In tutti gli altri casi sono da preferire i test non parametrici; tali test si basano sui ranghi delle osservazioni, non sul loro reale valore. In altre parole, le osservazioni vengono messe in ordine crescente, e a ognuna si attribuisce un numero corrispondente alla posizione che quell’osservazione occupa nella graduatoria (rango). I test statistici non parametrici vengono quindi basati sul confronto fra le somme dei ranghi.
Se si vuole studiare la correlazione tra due variabili continue si utilizza il il test di correlazione di Pearson se invece si utilizzano dati non parametrici è più appropriato utilizzare il test di correlazione di Spearman.
Nel nostro caso, della valutazione di un test diagnostico, dobbiamo fare riferimento ai test di correlazione non parametrica, in letteratura riportati anche con termini di correlazione tra ranghi o di concordanza.
Il coefficiente di correlazione di Spearman è sovente indicato con il simbolo greco ρ (rho) e può variare - tra +1 e –1 quando la correlazione è massima, con valore positivo oppure negativo; quando non esiste correlazione è vicino a zero.

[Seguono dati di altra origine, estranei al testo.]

(** * redis-jwt-hash-store-validator: a shallow embedding of [RedisJWTHashStore]

    The store hashes a raw JWT with SHA-256, composes a Redis key
    [<prefix>:<keyName>:<jwtHash>] and delegates to a node-redis client.

    Strings are byte strings: a JavaScript string is represented by its
    UTF-8 encoding, which is what both [crypto]'s [update] and the redis
    client put on the wire.  The template literals of the source only
    concatenate with the ASCII delimiter [":"] in between, so concatenation
    of the JavaScript strings and concatenation of their encodings agree. *)

From Stdlib Require Import ZArith QArith_base List String Ascii Lia.
From stdpp Require Import gmap strings list fin_maps.

(** ** Node's [crypto.createHash('sha256')]: SHA-256 as in FIPS 180-4,
    on 32-bit words kept as [Z] with the wrap-around written out. *)
Module SHA256.
Local Open Scope Z_scope.

Definition w32 (x : Z) : Z := x mod 2 ^ 32.
Definition add32 (x y : Z) : Z := w32 (x + y).
Definition not32 (x : Z) : Z := Z.lxor x 0xffffffff.
Definition rotr (n x : Z) : Z := Z.lor (Z.shiftr x n) (w32 (Z.shiftl x (32 - n))).

Definition Ch (x y z : Z) : Z := Z.lxor (Z.land x y) (Z.land (not32 x) z).
Definition Maj (x y z : Z) : Z :=
  Z.lxor (Z.lxor (Z.land x y) (Z.land x z)) (Z.land y z).
Definition bsig0 (x : Z) : Z := Z.lxor (Z.lxor (rotr 2 x) (rotr 13 x)) (rotr 22 x).
Definition bsig1 (x : Z) : Z := Z.lxor (Z.lxor (rotr 6 x) (rotr 11 x)) (rotr 25 x).
Definition ssig0 (x : Z) : Z := Z.lxor (Z.lxor (rotr 7 x) (rotr 18 x)) (Z.shiftr x 3).
Definition ssig1 (x : Z) : Z := Z.lxor (Z.lxor (rotr 17 x) (rotr 19 x)) (Z.shiftr x 10).

(** The constants are taken from their definition: the round constants
    are the first 32 bits of the fractional parts of the cube roots of the
    first 64 primes, the initial chaining words those of the square roots
    of the first 8 primes. *)
Definition is_prime (p : Z) : bool :=
  (1 <? p) && forallb (fun d => negb (p mod Z.of_nat d =? 0)) (seq 2 (Z.to_nat p - 2)).

Definition primes (n : nat) : list Z :=
  firstn n (List.filter is_prime (map Z.of_nat (seq 2 310))).

(** Integer cube root, one bit at a time from the top. *)
Definition cbrt (x : Z) : Z :=
  fold_left (fun r i => let c := r + 2 ^ Z.of_nat i in
                        if c * c * c <=? x then c else r)
            (rev (seq 0 44)) 0.

Definition K : list Z :=
  Eval vm_compute in map (fun p => w32 (cbrt (p * 2 ^ 96))) (primes 64).

(** The eight chaining words. *)
Record hstate : Type := HState
  { ha : Z; hb : Z; hc : Z; hd : Z; he : Z; hf : Z; hg : Z; hh : Z }.
(** *** Effects

    [analyze] throws, writes to the scope registry and calls services.
    A throw does not undo a write, so the state is returned next to the
    error as well as next to a result.  Besides the registry, the state
    keeps the calls made so far, oldest first. *)

Inductive Call :=
| CallEvaluate (expr : Expression)
| CallRegisterPipe (pipe : ScopePipe)
| CallGetValidConstructorDependencies (clazz : ClassDeclaration)
| CallGenerateSetClassMetadataCall (clazz : ClassDeclaration).

Record World := { scopeRegistry : Registry; calls : list Call }.

Definition Eff (A : Type) : Type := World -> World * (Diagnostic + A).

Definition ret {A : Type} (a : A) : Eff A := fun w => (w, inr a).

Definition throw {A : Type} (code : ErrorCode)
    (node : DiagnosticNode ClassDeclaration DecoratorNode Expression)
    (message : string) : Eff A :=
  fun w => (w, inl {| FatalDiagnosticError.code := code;
                      FatalDiagnosticError.node := node;
                      FatalDiagnosticError.message := message |}).

Definition bind {A B : Type} (m : Eff A) (k : A -> Eff B) : Eff B :=
  fun w => match m w with
           | (w', inr a) => k a w'
           | (w', inl e) => (w', inl e)
           end.

Local Notation "'do' x <- m ;; k" := (bind m (fun x => k))
  (at level 10, x name, m at level 99, k at level 200).

Definition logged (c : Call) (w : World) : World :=
  {| scopeRegistry := scopeRegistry w; calls := calls w ++ [c] |}.

(** [this.evaluator.evaluate(expr)] *)
Definition callEvaluate (this : PipeDecoratorHandler) (expr : Expression)
    : Eff Value :=
  fun w => (logged (CallEvaluate expr) w, inr (evaluate (evaluator this) expr)).

(** [this.scopeRegistry.registerPipe(pipe)] *)
Definition callRegisterPipe (pipe : ScopePipe) : Eff unit :=
  fun w => ({| scopeRegistry := registerPipe pipe (scopeRegistry w);
               calls := calls w ++ [CallRegisterPipe pipe] |}, inr tt).

(** The world after [pipeNameExpr] was evaluated and the pipe [pipeName]
    of [clazz] was registered, in that order. *)
Definition registered (clazz : ClassDeclaration) (pipeName : string)
    (pipeNameExpr : Expression) (w : World) : World :=
  let pipe := {| ScopePipe.ref := {| Reference.node := clazz |};
                 ScopePipe.name := pipeName |} in
  {| scopeRegistry := registerPipe pipe (scopeRegistry w);
     calls := calls w ++ [CallEvaluate pipeNameExpr; CallRegisterPipe pipe] |}.

(** A computation that leaves the registry as it found it and only adds
    to the calls. *)
Definition keepsRegistry {A : Type} (m : Eff A) : Prop :=
  forall w, scopeRegistry (m w).1 = scopeRegistry w
            /\ exists later, calls (m w).1 = calls w ++ later.

(** [getValidConstructorDependencies(clazz, this.reflector, this.isCore)] *)
Definition callGetValidConstructorDependencies (this : PipeDecoratorHandler)
    (clazz : ClassDeclaration) : Eff (list R3DependencyMetadata) :=
  fun w => (logged (CallGetValidConstructorDependencies clazz) w,
            getValidConstructorDependencies clazz (reflector this) (isCore this)).

(** [generateSetClassMetadataCall(clazz, this.reflector, this.isCore)] *)
Definition callGenerateSetClassMetadataCall (this : PipeDecoratorHandler)
    (clazz : ClassDeclaration) : Eff (option Statement) :=
  fun w => (logged (CallGenerateSetClassMetadataCall clazz) w,
            inr (generateSetClassMetadataCall clazz (reflector this) (isCore this))).

(** *** [detect] (lines 34-48) *)

Definition isPipeDecorator (this : PipeDecoratorHandler) (decorator : Decorator)
    : bool :=
  String.eqb (Decorator.name decorator) "Pipe"
  && (isCore this || isAngularCore decorator).

(** The same condition as a proposition: the decorator is called [Pipe],
    and the handler compiles the core package or the decorator comes from
    it. *)
Definition PipeOfCore (this : PipeDecoratorHandler) (decorator : Decorator)
    : Prop :=
  Decorator.name decorator = "Pipe"
  /\ (isCore this = true \/ isAngularCore decorator = true).

Definition detect {Declaration : Type} (this : PipeDecoratorHandler)
    (node : Declaration) (decorators : option (list Decorator))
    : option (DetectResult.t DecoratorNode Decorator) :=
  match decorators with
  | None => None
  | Some decorators =>
      match List.find (isPipeDecorator this) decorators with
      | Some decorator =>
          Some {| DetectResult.trigger := Decorator.node decorator;
                  DetectResult.metadata := decorator |}
      | None => None
      end
  end.

(** *** [analyze] (lines 50-107)

    [pipe.has(k)] followed by [pipe.get(k)!] is one lookup in the map.
    The test [decorator.args.length !== 1] is the match on the argument
    list: [args[0]] is read only from a list of one element. *)

(** Lines 85-94: [let pure = true; if (pipe.has('pure')) { ... }]. *)
Definition analyzePure (this : PipeDecoratorHandler)
    (pipe : gmap string Expression) : Eff bool :=
  match pipe !! "pure" with
  | Some expr =>
      do pureValue <- callEvaluate this expr ;;
      match pureValue with
      | VBoolean b => ret b
      | _ => throw VALUE_HAS_WRONG_TYPE (AtExpression expr)
               "@Pipe.pure must be a boolean"
      end
  | None => ret true
  end.

Definition analyze (this : PipeDecoratorHandler) (clazz : ClassDeclaration)
    (decorator : Decorator) : Eff (AnalysisOutput.t PipeHandlerData) :=
  match ts.name clazz with
  | None =>
      throw DECORATOR_ON_ANONYMOUS_CLASS (AtClass clazz) "@Pipes must have names"
  | Some clazz_name =>
      let name := ts.text clazz_name in
      let type := {| WrappedNodeExpr.node := clazz_name |} in
      match Decorator.args decorator with
      | None =>
          throw DECORATOR_NOT_CALLED (AtDecorator (Decorator.node decorator))
            "@Pipe must be called"
      | Some args =>
          match args with
          | [arg0] =>
              let meta := unwrapExpression arg0 in
              if negb (isObjectLiteralExpression meta) then
                throw DECORATOR_ARG_NOT_LITERAL (AtExpression meta)
                  "@Pipe must have a literal argument"
              else
                let pipe := reflectObjectLiteral meta in
                match pipe !! "name" with
                | None =>
                    throw PIPE_MISSING_NAME (AtExpression meta)
                      "@Pipe decorator is missing name field"
                | Some pipeNameExpr =>
                    do pipeName <- callEvaluate this pipeNameExpr ;;
                    match pipeName with
                    | VString pipeName =>
                        let ref := {| Reference.node := clazz |} in
                        do _ <- callRegisterPipe {| ScopePipe.ref := ref;
                                                 ScopePipe.name := pipeName |} ;;
                        do pure <- analyzePure this pipe ;;
                        do deps <- callGetValidConstructorDependencies this clazz ;;
                        do metadataStmt <- callGenerateSetClassMetadataCall this clazz ;;
                        ret {| AnalysisOutput.analysis :=
                          {| PipeHandlerData.meta :=
                               {| R3PipeMetadata.name := name;
                                  R3PipeMetadata.type := type;
                                  R3PipeMetadata.pipeName := pipeName;
                                  R3PipeMetadata.deps := deps;
                                  R3PipeMetadata.pure := pure |};
                             PipeHandlerData.metadataStmt := metadataStmt |} |}
                    | _ =>
                        throw VALUE_HAS_WRONG_TYPE (AtExpression pipeNameExpr)
                          "@Pipe.name must be a string"
                    end
                end
          | _ =>
              throw DECORATOR_ARITY_WRONG (AtDecorator (Decorator.node decorator))
                "@Pipe must have exactly one argument"
          end
      end
  end.

(** *** [compile] (lines 109-120)

    [statements.push] extends the array that [compilePipeFromMetadata]
    returned; the result holds that array. *)

Definition compile (this : PipeDecoratorHandler) (node : ClassDeclaration)
    (analysis : PipeHandlerData) : CompileResult :=
  let res := compilePipeFromMetadata (PipeHandlerData.meta analysis) in
  let statements :=
    match PipeHandlerData.metadataStmt analysis with
    | Some stmt => R3PipeDef.statements res ++ [stmt]
    | None => R3PipeDef.statements res
    end in
  {| CompileResult.name := "ngPipeDef";
     CompileResult.initializer := R3PipeDef.expression res;
     CompileResult.statements := statements;
     CompileResult.type := R3PipeDef.type res |}.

Ancora più appropriata del test di correlazione di Spearman è la statistica Kappa di Cohen che costituisce uno degli strumenti più utilizzati per saggiare l’accordo fra vari esaminatori nel valutare x numero di soggetti. I valori K possono variare da 0 a 1.
Per interpretare i risultati della kappa di Cohen si può fare riferimento ai seguenti intervalli:
Nella valutazione di test diagnostici manuali, come quelli che stiamo portando come esempio, ancora più specifico del K di Cohen e un derivato che è il PABAK (Prevalente Adjusted- Bias Adjusted- K), che sarebbe il test K adattato a queste valutazioni specifiche.
Ci sono, ovviamente, degli ulteriori test di statistica per poter ancora di più approfondire alcuni tipi di valutazioni manuale, ma quelli esposti sono sicuramente i più utilizzati.